**Brief**
Two lines below mark the span: the one containing "(** ** json11" and the one containing "(df_to_csv w df". Set down both, plus every line between, exactly as they stand, and nothing else.

Items listed in a dataset:

(** The invariant of the [for] loop: after [pre], the elements not above
    the pivot ([les]), those above it ([gts]), those not yet seen
    ([rest]); the loop does not look at [post]. *)
Lemma quicksort_loop_spec rest :
  forall fuel pre les gts post pivot high i j,
    i = Z.of_nat (length pre + length les) - 1 ->
    j = Z.of_nat (length pre + length les + length gts) ->
    high = j + Z.of_nat (length rest) ->
    high <= INT_MAX ->
    (length rest < fuel)%nat ->
    Forall (fun x => x <= pivot) les ->
    Forall (fun x => pivot < x) gts ->
    exists les' gts',
      quicksort_loop fuel (pre ++ les ++ gts ++ rest ++ post) pivot high i j
      = Some (pre ++ les' ++ gts' ++ post,
              Z.of_nat (length pre + length les') - 1)
      /\ Forall (fun x => x <= pivot) les'
      /\ Forall (fun x => pivot < x) gts'
      /\ les ++ gts ++ rest ≡ₚ les' ++ gts'.
Proof.
  induction rest as [|x rest IH];
    intros fuel pre les gts post pivot high i j Hi Hj Hhigh Hmax Hfuel Hles Hgts;
    (destruct fuel as [|fuel]; [cbn in Hfuel; lia|]);
    cbn [quicksort_loop length] in *.
  - destruct (Z.ltb_spec j high); [lia|].
    exists les, gts. rewrite app_nil_r. cbn [app]. by subst i.
  - destruct (Z.ltb_spec j high); [|lia].
    assert (Hload : load (pre ++ les ++ gts ++ (x :: rest) ++ post) j
                    = Some x).
    { replace (pre ++ les ++ gts ++ (x :: rest) ++ post)
        with ((pre ++ les ++ gts) ++ x :: rest ++ post)
        by (by rewrite <- !app_assoc).
      apply load_app_middle. rewrite !length_app. lia. }
    rewrite Hload. cbn [mbind option_bind].
    rewrite (to_int_small (j + 1)) by lia.
    destruct (Z.leb_spec x pivot) as [Hle|Hgt].
    + rewrite (to_int_small (i + 1)) by lia.
      assert (Hswap : swap (pre ++ les ++ gts ++ (x :: rest) ++ post)
                        (i + 1) j
                      = Some (pre ++ (les ++ [x]) ++ first_to_back gts
                                ++ rest ++ post)).
      { destruct gts as [|g gts]; cbn [app first_to_back].
        - replace (pre ++ les ++ x :: rest ++ post)
            with ((pre ++ les) ++ x :: rest ++ post)
            by (by rewrite <- !app_assoc).
          replace j with (i + 1) by (cbn [length] in *; lia).
          rewrite swap_same; [by rewrite <- !app_assoc|].
          rewrite length_app. lia.
        - replace (pre ++ les ++ g :: gts ++ x :: rest ++ post)
            with ((pre ++ les) ++ g :: gts ++ x :: rest ++ post)
            by (by rewrite <- !app_assoc).
          rewrite swap_apart;
            [|rewrite length_app in *; cbn [length] in *; lia..].
          rewrite <- !app_assoc. done. }
      rewrite Hswap. cbn [mbind option_bind].
      destruct (IH fuel pre (les ++ [x]) (first_to_back gts) post
                  pivot high (i + 1) (j + 1))
        as (les' & gts' & Hloop & Hles' & Hgts' & Hperm).
      * rewrite length_app. cbn [length]. lia.
      * rewrite !length_app. cbn [length].
        destruct gts; cbn [first_to_back length] in *; rewrite ?length_app;
          cbn [length]; lia.
      * lia.
      * lia.
      * lia.
      * apply Forall_app. split; [done|]. by constructor.
      * destruct gts as [|g gts]; [constructor|]. cbn [app first_to_back].
        apply Forall_cons in Hgts as [Hg Hgts].
        apply Forall_app. split; [done|]. by constructor.
      * exists les', gts'. split; [done|]. split; [done|]. split; [done|].
        rewrite <- Hperm. destruct gts as [|g gts]; cbn [app first_to_back].
        -- by rewrite <- app_assoc.
        -- solve_Permutation.
    + destruct (IH fuel pre les (gts ++ [x]) post pivot high i (j + 1))
        as (les' & gts' & Hloop & Hles' & Hgts' & Hperm).
      * lia.
      * rewrite !length_app. cbn [length]. lia.
      * lia.
      * lia.
      * lia.
      * done.
      * apply Forall_app. split; [done|]. constructor; [lia|done].
      * exists les', gts'. rewrite <- Hloop, <- Hperm.
        split; [|split; [done|split; [done|]]].
        -- by rewrite <- !app_assoc.
        -- by rewrite <- !app_assoc.
Qed.
(** * The HTTP task of the split-flap display (esp32/splitflap/http_task.cpp)

    A shallow embedding of [HTTPTask]: the weather summary ([handleData],
    [fetchData]), the quote summary ([addStockPriceToMessages]) and the body
    of the scheduling loop ([HTTPTask::run]), followed by the properties of
    the specification that concern them.

    Conventions.
    - [uint32_t] and [unsigned long] values are integers of [Z] in
      [0, 2^32); every operation of the source that can wrap is written
      with [wrap32].
    - [double] is the IEEE 754 binary64 type [float] of the kernel.
    - The collaborators (logger, split-flap driver, status display, WiFi,
      HTTP client) are not state of the task: a call on one of them is
      recorded as an [effect], in program order.
    - Undefined behaviour of the source (an access outside an array, a
      division by zero, the conversion to [int] of a double outside its
      range) is an explicit result, [Undefined]; the one loop that need not
      end, over the stations, takes fuel and gives [OutOfFuel] when it is
      used up.
    - A run of the loop of [run] is a list of iterations, each with the
      values it reads from its environment (clock, local time, WiFi, HTTP
      answers); the instants are real milliseconds since boot, of which
      [millis()] gives the low 32 bits.

    The definitions come first: the conventions of C, json11 values, the
    task and the weather summary, the environment of the loop, inputs for
    the examples, and, in the section [Task], the functions that depend on
    the secrets and on library functions. The properties follow. *)

From Stdlib Require Import ZArith List String Ascii Bool Lia Floats.
From Stdlib Require Import DecimalString Permutation.
From Stdlib Require DecimalFacts.
Import ListNotations.

#[local] Set Warnings "-register-all,-inexact-float".

Local Open Scope string_scope.
Local Open Scope list_scope.
Local Open Scope Z_scope.

(** ** Machine integers *)

Definition wrap32 (z : Z) : Z := z mod 2 ^ 32.

(** [a - b] on two [uint32_t] operands. *)
Definition usub32 (a b : Z) : Z := wrap32 (a - b).

(** [a + b] on two [uint32_t] operands. *)
Definition uadd32 (a b : Z) : Z := wrap32 (a + b).

(** [i++] on a [uint8_t]. *)
Definition uint8_incr (i : Z) : Z := (i + 1) mod 2 ^ 8.

Definition INT_MAX : Z := 2 ^ 31 - 1.
Definition INT_MIN : Z := - 2 ^ 31.

(** ** Results of a call *)

Inductive outcome (A : Type) : Type :=
| Returned (a : A)
| Undefined (what : string)
| OutOfFuel.

Arguments Returned {A} a.
Arguments Undefined {A} what.
Arguments OutOfFuel {A}.

Definition bind {A B : Type} (m : outcome A) (k : A -> outcome B) : outcome B :=
  match m with
  | Returned a => k a
  | Undefined what => Undefined what
  | OutOfFuel => OutOfFuel
  end.

Notation "x <- m ;; k" := (bind m (fun x => k))
  (at level 61, m at next level, right associativity).
Notation "' p <- m ;; k" := (bind m (fun x => let p := x in k))
  (at level 61, p pattern, m at next level, right associativity).

(** ** Text *)

Definition str_len (s : string) : Z := Z.of_nat (String.length s).

Definition spaces (n : nat) : string := string_of_list_ascii (repeat " "%char n).

(** The first [n] characters of [s]. *)
Definition str_take (n : nat) (s : string) : string := String.substring 0 n s.

(** What [snprintf(buf, size, ...)] leaves in [buf] when the formatted text is
    [s]: at most [size - 1] characters. *)
Definition snprintf (size : nat) (s : string) : string := str_take (size - 1) s.

(** [%d] and [%lu]. *)
Definition dec (z : Z) : string := NilZero.string_of_int (Z.to_int z).

(** [%H] and [%M] of [strftime]: two digits. *)
Definition dec2 (z : Z) : string :=
  if z <? 10 then ("0" ++ dec z)%string else dec z.

Definition is_empty_string (s : string) : bool :=
  match s with EmptyString => true | String _ _ => false end.

Definition lower_ascii (c : ascii) : ascii :=
  let n := nat_of_ascii c in
  if (Nat.leb 65 n && Nat.leb n 90)%bool then ascii_of_nat (n + 32) else c.

(** [String::toLowerCase]. *)
Fixpoint toLowerCase (s : string) : string :=
  match s with
  | EmptyString => EmptyString
  | String c rest => String (lower_ascii c) (toLowerCase rest)
  end.

Definition isspace (c : ascii) : bool :=
  let n := nat_of_ascii c in
  (Nat.eqb n 32 || (Nat.leb 9 n && Nat.leb n 13))%bool.

Fixpoint drop_space (l : list ascii) : list ascii :=
  match l with
  | c :: rest => if isspace c then drop_space rest else l
  | [] => []
  end.

(** [String::trim]. *)
Definition trim (s : string) : string :=
  string_of_list_ascii
    (rev (drop_space (rev (drop_space (list_ascii_of_string s))))).

(** The two bytes of the masculine ordinal sign in the log line of
    [handleData]. *)
Definition ordinal_sign : string :=
  String (ascii_of_nat 194) (String (ascii_of_nat 186) EmptyString).

(** ** json11 values, as far as the task inspects them *)

Inductive Json : Type :=
| JNull
| JNumber (d : float)
| JBool (b : bool)
| JString (s : string)
| JArray (items : list Json)
| JObject (members : list (string * Json)).

Definition is_array (j : Json) : bool :=
  match j with JArray _ => true | _ => false end.
Definition is_object (j : Json) : bool :=
  match j with JObject _ => true | _ => false end.
Definition is_number (j : Json) : bool :=
  match j with JNumber _ => true | _ => false end.
Definition is_string (j : Json) : bool :=
  match j with JString _ => true | _ => false end.

Definition array_items (j : Json) : list Json :=
  match j with JArray items => items | _ => [] end.
Definition number_value (j : Json) : float :=
  match j with JNumber d => d | _ => 0%float end.
Definition string_value (j : Json) : string :=
  match j with JString s => s | _ => EmptyString end.

Fixpoint member (key : string) (members : list (string * Json)) : Json :=
  match members with
  | [] => JNull
  | (k, v) :: rest => if String.eqb k key then v else member key rest
  end.

(** [json[key]]: the member of an object, the null value otherwise. *)
Definition at_key (j : Json) (key : string) : Json :=
  match j with JObject members => member key members | _ => JNull end.
(** [df.to_excel(path, index=...)] *)
Definition df_to_excel (w : World) (df : DataFrame) (path : text) (with_index : bool)
  : M unit :=
  match to_excel w path df with
  | Some e => raise (OutputError e)
  | None => emit (ToExcel path with_index df)
  end.

(** The end of [main], from [if not all_propositions]. *)
Definition export (w : World) : M unit :=
  fun st =>
    match all_propositions st with
    | [] => print (str "No propositions were extracted. The output files will be empty.") st
    | props =>
        let df := make_DataFrame props in
        (df_to_csv w df (str "NZSC_Propositions_Export.csv") false (str "utf-8-sig") ;;
         df_to_excel w df (str "NZSC_Propositions_Export.xlsx") false ;;
         print (nl :: str "Successfully saved " ++ str_of_nat (length props)
                ++ str " propositions to:") ;;
         print (str "- NZSC_Propositions_Export.csv") ;;
         print (str "- NZSC_Propositions_Export.xlsx")) st
    end.

(** [main] up to the end of the loop over the years. *)
Definition crawl_all (w : World) (fuel : nat) : M unit :=
  print (str "Starting crawler...") ;;
  crawl w fuel.

Definition main (w : World) (fuel : nat) : M unit :=
  crawl_all w fuel ;;
  print (nl :: str "--- Crawling complete. Saving data... ---") ;;
  export w.

Definition init : state := {| all_propositions := []; trace := [] |}.

End Crawler.

(** ** Notions the statements use *)

Module Spec.
Import Re Crawler.

(** [s] with every character of [cs] taken out. *)
Definition removed (cs : list ascii) (s : text) : text :=
  filter (fun c => negb (existsb (Ascii.eqb c) cs)) s.

(** [s] with every space turned into an underscore. *)
Definition underscored (s : text) : text :=
  map (fun c => if Ascii.eqb c " " then "_"%char else c) s.

(** A character that is none of the bracket characters and not a space. *)
Definition plain (c : ascii) : Prop :=
  c <> "["%char /\ c <> "]"%char /\ c <> " "%char.

(** The events of a completed write of an output file. *)
Definition is_file (e : event) : bool :=
  match e with
  | ToCsv _ _ _ _ | ToExcel _ _ _ => true
  | _ => false
  end.

Definition files_written (st : state) : list event := filter is_file (trace st).

Definition is_csv (e : event) : bool :=
  match e with
  | ToCsv _ _ _ _ => true
  | _ => false
  end.

(** The text [extract_text_from_pdf] returns, without its effects. *)
Definition pdf_text (w : World) (pdf_url : text) : text :=
  match get_pdf w pdf_url with
  | inl _ => []
  | inr pages => match pages_text pages [] with
                 | inr full_text => full_text
                 | inl _ => []
                 end
  end.

(** Texts joined with a separator between them. *)
Fixpoint join (sep : text) (l : list text) : text :=
  match l with
  | [] => []
  | [t] => t
  | t :: l' => t ++ sep ++ join sep l'
  end.

(** Two characters that differ at most in letter case. *)
Definition same_letter (a b : ascii) : Prop := tolower a = tolower b.

(** Two texts that differ at most in letter case. *)
Definition same_letters (s t : text) : Prop := Forall2 same_letter s t.
(** * fastmod: batching engine of a parallel recursive chmod/chgrp

    A shallow embedding of [fastmod.py] and the properties of its
    producer/worker batching engine.

    Conventions of the embedding.
    - Python [int] values ([blocksize], [ncpus], exit codes) are [Z].
    - A Python [set] of path strings is a [gset string]; iterating it
      (to build the argument list of a command) is [elements].
    - The per-worker [dict] from permission string to path set is an
      association list: Python dictionaries iterate in key insertion
      order, and the drain loop of the worker iterates it.
    - [os.system] calls are recorded as structured commands ([syscmd]);
      [command_line] renders the string the source composes. The shell
      that [os.system] starts is not modelled: a statement about a command
      is about its command line and the paths it is composed of, which the
      source quotes and does not escape.
    - The operating system ([os.path.exists], [os.path.isdir], [os.walk],
      the wall clock) and the builtin [int] are fields of [Env]. *)

From Stdlib Require Import ZArith String List Ascii Lia.
From stdpp Require Import base gmap strings list.

Local Open Scope string_scope.
Local Open Scope list_scope.
Local Open Scope Z_scope.

(** ** Queue items and commands *)

(** What travels on the queue: a task [(root, name, perms)] or the
    termination tuple [(None, None, None)]. *)
Inductive qitem : Type :=
| Task (root name perms : string)
| Stop.

(** One [os.system] call of the program. [force] is the [-f] flag that the
    worker adds when quiet. *)
Inductive syscmd : Type :=
| Chgrp (force : bool) (group : string) (paths : list string)
| Chmod (force : bool) (perms : string) (paths : list string).

Definition cmd_paths (c : syscmd) : list string :=
  match c with
  | Chgrp _ _ ps => ps
  | Chmod _ _ ps => ps
  end.

Definition is_chmod (c : syscmd) : bool :=
  match c with Chmod _ _ _ => true | Chgrp _ _ _ => false end.

Definition is_chgrp (c : syscmd) : bool :=
  match c with Chgrp _ _ _ => true | Chmod _ _ _ => false end.

(** [' '.join([f"'{b}'" for b in buffered])] *)
Fixpoint joined_paths (ps : list string) : string :=
  match ps with
  | [] => ""
  | [p] => "'" +:+ p +:+ "'"
  | p :: rest => "'" +:+ p +:+ "' " +:+ joined_paths rest
  end.

Definition command_line (c : syscmd) : string :=
  match c with
  | Chgrp force group ps =>
      (if force then "chgrp -f " else "chgrp ") +:+ group +:+ " " +:+ joined_paths ps
  | Chmod force perms ps =>
      (if force then "chmod -f " else "chmod ") +:+ perms +:+ " " +:+ joined_paths ps
  end.

(** ** The worker ([worker_main]) *)

Module Worker.

(** [buffer = {}]: permission string to set of paths, in insertion order
    of the keys. *)
Definition buffer : Type := list (string * gset string).

Fixpoint find (perms : string) (b : buffer) : option (gset string) :=
  match b with
  | [] => None
  | (k, s) :: rest => if decide (k = perms) then Some s else find perms rest
  end.

(** [buffer.setdefault(perms, set()).add(path)] *)
Fixpoint add (perms path : string) (b : buffer) : buffer :=
  match b with
  | [] => [(perms, {[ path ]})]
  | (k, s) :: rest =>
      if decide (k = perms) then (k, {[ path ]} ∪ s) :: rest
      else (k, s) :: add perms path rest
  end.

(** [buffer[perms].clear()] *)
Fixpoint clear (perms : string) (b : buffer) : buffer :=
  match b with
  | [] => []
  | (k, s) :: rest =>
      if decide (k = perms) then (k, ∅) :: rest
      else (k, s) :: clear perms rest
  end.

(** Lines 75-78: the resolved path of a task. *)
Definition resolve (root name : string) : string :=
  if decide (name = ".") then root else root +:+ "/" +:+ name.

(** Lines 87-90 and 95-98: one batch handed to the external commands,
    [chgrp] (only when a group is set) and then [chmod]. *)
Definition flush (group : option string) (quiet : bool)
    (perms : string) (buffered : gset string) : list syscmd :=
  let paths := elements buffered in
  match group with
  | Some g => [Chgrp quiet g paths; Chmod quiet perms paths]
  | None => [Chmod quiet perms paths]
  end.

(** Lines 83-91: the body of the loop for one task. *)
Definition task (group : option string) (quiet : bool) (blocksize : Z)
    (root name perms : string) (b : buffer) : buffer * list syscmd :=
  let path := resolve root name in
  let b1 := add perms path b in
  let buffered := default ∅ (find perms b1) in
  if Z.of_nat (size buffered) >=? blocksize
  then (clear perms b1, flush group quiet perms buffered)
  else (b1, []).

(** Lines 92-98: the loop after the [break]. *)
Definition drain (group : option string) (quiet : bool) (b : buffer) : list syscmd :=
  flat_map (fun '(perms, buffered) =>
              if decide (buffered = ∅) then [] else flush group quiet perms buffered) b.

(** Lines 73-91: the [while True] loop on the items this worker dequeues.
    It yields the buffer at the [break] and the commands run so far; a
    stream that ends without [Stop] leaves the worker blocked in
    [queue.get()] ([None]). *)
Fixpoint loop (group : option string) (quiet : bool) (blocksize : Z)
    (stream : list qitem) (b : buffer) (out : list syscmd)
  : option (buffer * list syscmd) :=
  match stream with
  | [] => None
  | Stop :: _ => Some (b, out)
  | Task root name perms :: rest =>
      let '(b', cmds) := task group quiet blocksize root name perms b in
      loop group quiet blocksize rest b' (out ++ cmds)
  end.

(** [worker_main(queue, group, quiet, blocksize)], as a function of the
    items the worker takes from the queue: the commands it runs. *)
Definition worker_main (group : option string) (quiet : bool) (blocksize : Z)
    (stream : list qitem) : option (list syscmd) :=
  match loop group quiet blocksize stream [] [] with
  | Some (b, out) => Some (out ++ drain group quiet b)
  | None => None
  end.

(** The tuple a task is on the queue. *)
Definition task_of (t : string * string * string) : qitem :=
  let '(root, name, perms) := t in Task root name perms.

(** Every group of the buffer is smaller than the block size. *)
Definition sizes_below (blocksize : Z) (b : buffer) : Prop :=
  Forall (fun ks => Z.of_nat (size ks.2) < blocksize) b.

(** The two commands of a batch when a group is set. *)
Definition chgrp_then_chmod (quiet : bool) (g : string)
    (batch : string * gset string) : list syscmd :=
  [Chgrp quiet g (elements batch.2); Chmod quiet batch.1 (elements batch.2)].

End Worker.
(** * Shopify product scraper: a shallow embedding of
      [scrapers/fetch_shopify_product_data.py] and its properties.

    The Python module builds the [/products.json] endpoint of a store,
    pages through it, flattens product/variant/image records into rows and
    appends the rows to a CSV file.  Python values coming from the remote
    JSON are modelled by the type [json]; exceptions are explicit outcomes;
    the network, the file system and the log are threaded through a state
    monad over [world]. *)

From Stdlib Require Import ZArith Ascii String DecimalString.
From stdpp Require Import gmap strings list.

Local Open Scope string_scope.
Local Open Scope list_scope.
Local Set Warnings "-register-all".

(** ** Python values *)

(** Values produced by [json.loads]: [None], [bool], [int], [str], [list]
    and [dict].  Numbers are integers: the code tests them for truth and
    passes them on, nothing more.  A [dict] keeps its items in insertion
    order and is read with the first binding of a key. *)
Inductive json : Type :=
| JNull
| JBool (b : bool)
| JInt (n : Z)
| JStr (s : string)
| JList (items : list json)
| JDict (items : list (string * json)).

(** A [dict] as the code builds and reads it. *)
Definition dict := list (string * json).

(** ** Exceptions *)

Inductive exn_class : Type :=
| KeyboardInterrupt
| Exception
| OSError
| RequestException
| HTTPError
| Timeout
| ConnectionError
| ValueError
| JSONDecodeError
| RequestsJSONDecodeError
| TypeError
| AttributeError
| KeyError
| IndexError
| UnboundLocalError.

Global Instance exn_class_eq_dec : EqDecision exn_class.
Proof. solve_decision. Defined.

(** The classes [c] is an instance of: [c] itself and its base classes.
    [IOError] is an alias of [OSError]; [requests.exceptions.RequestException]
    derives from it; the [JSONDecodeError] of [requests] derives both from
    [RequestException] and from [json.JSONDecodeError]. *)
Definition bases (c : exn_class) : list exn_class :=
  match c with
  | KeyboardInterrupt => [KeyboardInterrupt]
  | Exception => [Exception]
  | OSError => [OSError; Exception]
  | RequestException => [RequestException; OSError; Exception]
  | HTTPError => [HTTPError; RequestException; OSError; Exception]
  | Timeout => [Timeout; RequestException; OSError; Exception]
  | ConnectionError => [ConnectionError; RequestException; OSError; Exception]
  | ValueError => [ValueError; Exception]
  | JSONDecodeError => [JSONDecodeError; ValueError; Exception]
  | RequestsJSONDecodeError =>
      [RequestsJSONDecodeError; RequestException; OSError;
       JSONDecodeError; ValueError; Exception]
  | TypeError => [TypeError; Exception]
  | AttributeError => [AttributeError; Exception]
  | KeyError => [KeyError; Exception]
  | IndexError => [IndexError; Exception]
  | UnboundLocalError => [UnboundLocalError; Exception]
  end.
(** * Further properties *)

(** ** [get_retry], whatever the server does *)

Lemma get_retry_loop_outcome `{rt : Runtime} n :
  forall retry_no max_retries r0 u w res w',
  (retry_no + Z.of_nat (S n) = max_retries)%Z ->
  get_retry_loop (S n) retry_no max_retries r0 u w = (res, w') ->
  exists k, k <= n /\ w' = after_requests w u (S k)
    /\ match res with
       | Ok v => exists r, v = Got r /\ attempt w u k = Ok r
                           /\ (status_code r = 200%Z \/ k = n)
       | Raise e => k = n /\ attempt w u n = Raise e
       end.
Proof.
  induction n as [|n IH]; intros retry_no max_retries r0 u w res w' Hmax H.
  - cbn [get_retry_loop] in H. rewrite session_get_attempt in H.
    exists 0. split; [lia|].
    destruct (attempt w u 0) as [resp|err] eqn:Hat; cbn [rv_status] in H.
    + destruct (Z.eqb_spec (status_code resp) 200) as [E|E];
        injection H as <- <-; (split; [reflexivity|]); exists resp; auto.
    + destruct (Z.eqb_spec retry_no (max_retries - 1)); [|lia].
      injection H as <- <-. auto.
  - remember (S n) as m eqn:Hm.
    cbn [get_retry_loop] in H. rewrite session_get_attempt in H.
    destruct (attempt w u 0) as [resp|err] eqn:Hat; cbn [rv_status] in H.
    + destruct (Z.eqb_spec (status_code resp) 200) as [E|E].
      * injection H as <- <-. exists 0. split; [lia|]. split; [reflexivity|].
        exists resp. auto.
      * subst m. apply IH in H; [|lia]. destruct H as (k & Hk & -> & Hres).
        exists (S k). split; [lia|]. split; [apply after_requests_shift|].
        destruct res as [v|e].
        -- destruct Hres as (r & -> & Ha & Hs). exists r. rewrite attempt_shift in Ha.
           split; [reflexivity|]. split; [exact Ha|]. destruct Hs; [auto|right; lia].
        -- destruct Hres as [-> Ha]. rewrite attempt_shift in Ha. auto.
    + destruct (Z.eqb_spec retry_no (max_retries - 1)); [lia|].
      change (0 =? 200)%Z with false in H. cbv iota in H.
      subst m. apply IH in H; [|lia]. destruct H as (k & Hk & -> & Hres).
      exists (S k). split; [lia|]. split; [apply after_requests_shift|].
      destruct res as [v|e].
      * destruct Hres as (r & -> & Ha & Hs). exists r. rewrite attempt_shift in Ha.
        split; [reflexivity|]. split; [exact Ha|]. destruct Hs; [auto|right; lia].
      * destruct Hres as [-> Ha]. rewrite attempt_shift in Ha. auto.
Qed.
(** * GD-EOS binding generator: header scanner, consolidation and struct
      classification of [eos_code_generator.py]

    The generator reads the SDK headers line by line, moves methods and
    callbacks to the handle that owns them, and classifies every struct by
    the way the API uses it.  This development embeds those parts of the
    script as executable functions and proves properties of them.

    Conventions of the embedding.
    - A Python [str] is a [string]; the headers are ASCII, so a character is
      an [ascii] and the case functions only touch the letters A-Z / a-z.
    - A Python [dict] is an association list in insertion order (iteration
      order is observable: it decides which handle gets a method and in which
      order flags are propagated).  Keys are unique; the operations below
      keep them unique.  A loop [for k in d: ... d[k] ...] over a table that
      it does not resize is a fold over the entries [(k, d[k])].
    - A Python exception ([IndexError], [KeyError]) that the script does not
      catch ends the run; fallible code returns a [result]. *)

From Stdlib Require Import List String Ascii Bool Arith Lia.
Import ListNotations.
Open Scope string_scope.
Open Scope list_scope.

**Result for this task**
(** ** json11 values, as far as the task inspects them *)

Inductive Json : Type :=
| JNull
| JNumber (d : float)
| JBool (b : bool)
| JString (s : string)
| JArray (items : list Json)
| JObject (members : list (string * Json)).

Definition is_array (j : Json) : bool :=
  match j with JArray _ => true | _ => false end.
Definition is_object (j : Json) : bool :=
  match j with JObject _ => true | _ => false end.
Definition is_number (j : Json) : bool :=
  match j with JNumber _ => true | _ => false end.
Definition is_string (j : Json) : bool :=
  match j with JString _ => true | _ => false end.

Definition array_items (j : Json) : list Json :=
  match j with JArray items => items | _ => [] end.
Definition number_value (j : Json) : float :=
  match j with JNumber d => d | _ => 0%float end.
Definition string_value (j : Json) : string :=
  match j with JString s => s | _ => EmptyString end.

Fixpoint member (key : string) (members : list (string * Json)) : Json :=
  match members with
  | [] => JNull
  | (k, v) :: rest => if String.eqb k key then v else member key rest
  end.

(** [json[key]]: the member of an object, the null value otherwise. *)
Definition at_key (j : Json) (key : string) : Json :=
  match j with JObject members => member key members | _ => JNull end.
(** [df.to_excel(path, index=...)] *)
Definition df_to_excel (w : World) (df : DataFrame) (path : text) (with_index : bool)
  : M unit :=
  match to_excel w path df with
  | Some e => raise (OutputError e)
  | None => emit (ToExcel path with_index df)
  end.

(** The end of [main], from [if not all_propositions]. *)
Definition export (w : World) : M unit :=
  fun st =>
    match all_propositions st with
    | [] => print (str "No propositions were extracted. The output files will be empty.") st
    | props =>
        let df := make_DataFrame props in
        (df_to_csv w df (str "NZSC_Propositions_Export.csv") false (str "utf-8-sig") ;;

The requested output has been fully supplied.